Exercise aim >>
In the records below, the line with "its position is" opens the range and the line with "advertised; a time" closes it; print that range exactly and nothing else.
[[ Listed records open ]]
(* ===== verification/Prelude.v ===== *)
(** * The WonderMedia WM8850 platform layer, modelled and verified

    The repository is the Linux 3.0.8 kernel of the WM8850 tablets with the
    drivers WonderMedia added to it (sources under
    [src/ANDROID_3.0.8/]).  This development models eight parts of them, as
    functions in a state and fault monad, and proves what they do.

    ** The parts

    - The clock manager, [arch/arm/mach-wmt/wmt_clk.c]: gates with enable
      counts, and the searches for PLL parameters and divisors.  [Mmio] is the
      register file it writes to; [Clock] has the operations ([auto_pll_divisor]
      is the main entry) and the gates, [ClockSearch] the search
      loops, [ClockFreq] the frequencies the hardware ends up with.
    - The boot environment, [drivers/mtd/wmt_env.c]: variables shared with
      u-boot, kept in two copies on flash.  [Env] has the CRC and the loops
      over the variable list, [EnvFlash] start-up, update, [wmt_getsyspara] and
      [wmt_setsyspara], [EnvStore] the theorems.  The flash drivers are the
      class [FlashOps], what is relied on of them is [FlashSpec], and a NOR chip
      with two partitions is an instance.
    - Memory blocks, [drivers/video/wmt/memblock.c]: contiguous memory for the
      video engines, shared by reference counts.  [MemBlock] has the state and
      every exported function and file operation, [MemBlockSafe] the invariant,
      [MemBlockCalls] and [MemBlockUse] the theorems.  [Prdt] and [PrdtPages]
      model the part of the same file that turns user buffers into tables of
      physical regions; page tables, [get_user_pages] and the memory areas of a
      task are the classes [AddressSpace] and [UserPages].
    - The EDID parser, [drivers/video/wmt/parse-edid.c]: the description a
      display sends, and the lookup of modes in it.  [Edid] has the operations,
      [EdidSpec] what each of them does on the bytes, [EdidModes] the theorems.
    - Display modes, parts of [drivers/video/wmt/vpp.c] and [vout.c] with the
      table of [vpp.h]: the choice of a mode the display supports.  [VideoMode]
      has the table and the operations, [VideoModeUse] the theorems.
    - The real time clock, [drivers/rtc/wmt-rtc.c]: time, date and alarm packed
      into registers, the interrupt and the ioctl commands, all in [Rtc].
    - The DMA controller, [arch/arm/mach-wmt/dma.c]: channels, each with a ring
      of descriptors in memory.  [Dma] has the operations, [DmaSafe] the
      invariant, [DmaCalls] sequences of calls, [DmaRing] the ring as a queue.
      [Regs] is the access of these two drivers to the registers of [Mmio].
    - The CPU frequency driver, [arch/arm/mach-wmt/wmt_cpufreq.c], with the
      helpers of [drivers/cpufreq/freq_table.c] it calls: a table of frequencies
      from a boot variable, and the choice of one.  [Scan] is [sscanf] of
      [lib/vsprintf.c], [Cpufreq] has the operations, [CpufreqUse] the theorems.

    Display modes call the EDID parser, and [edid_mode_choice] is about both; the
    DMA controller opens its gate through the clock manager, whose state is a
    field of its own; the CPU frequency driver reads its table through
    [wmt_getsyspara], on the state of the environment.  The other parts do not
    call each other; they share this file.

    ** Reading the model

    C integers are [Z] with the wrap-around written out ([u8], [u16], [u32],
    [u64], [s32]).  A function that changes state is in [M S A]: it answers a
    value and a state, or the fault [Undefined] (an access outside an array, a
    null or uninitialised pointer) or [Hang].  Names are those of the source; a
    definition named [..._body] is the body of a loop.

    ** What is shown

    - Safety: the memory block driver neither faults nor loses its invariant
      under any sequence of calls, as long as [MBIO_FORCE_RESET] is used only
      while no block has a user and the memory manager passes proper areas; a
      power failure anywhere in [env_update] leaves a flash from which the next
      boot loads the old variables or a copy whose CRC checks, whatever the flash
      driver answered; SET_PLLDIV does not overshoot on the way from one
      frequency to another, for a divisor field of 1 to 31 (from a field of 0 it
      does, [set_plldiv_overshoot_from_32]); the DMA driver stores only into the
      descriptors of the channel, under any sequence of calls with channel and
      device numbers of the driver, until the allocator answers null, a channel
      that copies memory is freed ([dma_free_memory_channel]) or the engine, where
      its position is read, is outside the descriptors with something left; the
      operations of the CPU frequency driver stay inside their tables in any
      order, until [wmt_cpu_exit] frees them.
    - Function: the searches answer the best candidate of their search space
      (SET_PLLDIV the highest one not above the request, for PLLs other than C and
      G and devices other than SD/MMC hosts); allocation is first-fit and fails
      only when it must; a variable that is set is stored, also across a reset,
      when the flash chip does what it is told, and read back when no name is
      defined twice; a table of regions names exactly the bytes of the buffer; the
      lookup of a mode answers for exactly the modes that are advertised, and the
      choice of a mode takes the last one of the table that fits and is
      advertised; a time that is set is read back, an alarm compares exactly the
      fields in range, and the interrupt handler makes exactly the register writes
      it should; the CPU frequency driver loads exactly the table of its variable
      and announces the closest frequency of it, inside the policy when there is
      one on the side asked for, but never changes the speed.
    - Refinement and equivalence: gates against an account of users, [release]
      against an abstract collection, the unrolled CRC against the bitwise one,
      two methods of building a table against each other, the ring of
      descriptors, as an engine that follows it sees it, against a queue.
    - Errors: inputs on which the code leaves its arrays, does not end, or
      answers something else than it means to.  The positive theorems exclude
      such inputs by hypotheses.

    ** What is assumed

    - Of the flash: [FlashSpec] says that a read inside a partition answers what
      it holds, that erases and writes stay inside their partition, and that a
      write touches no byte outside its range and clears bits only.  That erases
      and writes are carried out is the separate hypothesis [flash_works], since
      [sf_write] of [drivers/mtd/devices/wmt_sf.c] answers 0 also when they are not.
    - Of [dma_alloc_coherent]: it answers null, or memory that is not in use.
      [dma_free_coherent] is defined only for a block with its own bus address,
      since it frees the pages of the address it is given.
    - Of a display: extensions that are accepted have the layout of CEA-861 with at
      least one data block ([ext_laid_out]); for the lookup of modes there is at
      most one extension, no video code from 64 on, with which the parser leaves its
      array ([edid_parse_returns]), and no standard timing of 92 Hz or more, of which
      the code reads five of six bits ([standard_rate_truncated]).
    - Of the registers: [quiet] and [settled] say that the hardware does not change
      them while a function runs; the theorems that need it name it.

    ** Fuel

    Loops that are not structural run on fuel, and running out of it is
    [Hang], so a theorem that a call answers shows that the fuel was enough.
    The fuel is a bound of the data: a polled register has as many pending
    answers plus one, and the wait for the DMA engine those of its register and
    of the timer plus one; [add_descript] the number of pieces plus one; [vsscanf]
    the length of the format plus one ([vsscanf_returns]); the loops over the
    environment the size of the buffer; [page_fuel] the pages of a buffer plus
    three; [max_blocks] is 256 because the data blocks of an extension end at most 255 bytes behind its start and
    each has at least one byte; [mode_fuel] is 64 because every loop over the
    60 entries of the mode table moves on, or down to another size.  Where the
    source has no bound ([mb_probe] without memory to reserve) the theorem is that every fuel runs
    out.

    ** Not modelled

    - Messages, [/proc] files and locks that only make a call atomic.  The
      parser of EDID is modelled with its messages off, their initial setting.
    - In the modelled files: the NOR variant of the environment and the
      dynamic areas of memory blocks, which the configuration leaves out, and
      the registration of the drivers with the kernel.
    - What the DMA engine and the clock chip do by themselves: they answer reads
      of their registers with anything.  [follow] in [DmaRing] is the engine's
      side of a ring, written from the layout of the descriptors.
    - The core of the CPU frequency subsystem, which calls the driver.
    - The rest of [drivers/video/wmt] (display engines, HDMI, scaler, and what
      is left of [vout.c] and [vpp.c]), the other files of [arch/arm/mach-wmt]
      (GPIO, interrupts, CPU idle, power management, board set-up), the flash
      drivers, and the SPI, battery, backlight, PWM, GPIO, sound, USB, serial, I2C
      and input devices: not modelled so far.  Several of them have parts that
      could be (queues, lists, parsers of boot variables).
    - The kernel itself, apart from the few functions the drivers are proved
      against ([find_vma], the semaphore, [sscanf], [strsep]), and the binary
      objects of [ANDROID_3.0.8_Driver_Obj], which have no source. *)

From Stdlib Require Export ZArith Lia Bool.
From stdpp Require Export base list gmap option.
[[ Listed records closed ]]
Task output >>
      its position is read, is outside the descriptors with something left; the
      operations of the CPU frequency driver stay inside their tables in any
      order, until [wmt_cpu_exit] frees them.
    - Function: the searches answer the best candidate of their search space
      (SET_PLLDIV the highest one not above the request, for PLLs other than C and
      G and devices other than SD/MMC hosts); allocation is first-fit and fails
      only when it must; a variable that is set is stored, also across a reset,
      when the flash chip does what it is told, and read back when no name is
      defined twice; a table of regions names exactly the bytes of the buffer; the
      lookup of a mode answers for exactly the modes that are advertised, and the
      choice of a mode takes the last one of the table that fits and is
      advertised; a time that is set is read back, an alarm compares exactly the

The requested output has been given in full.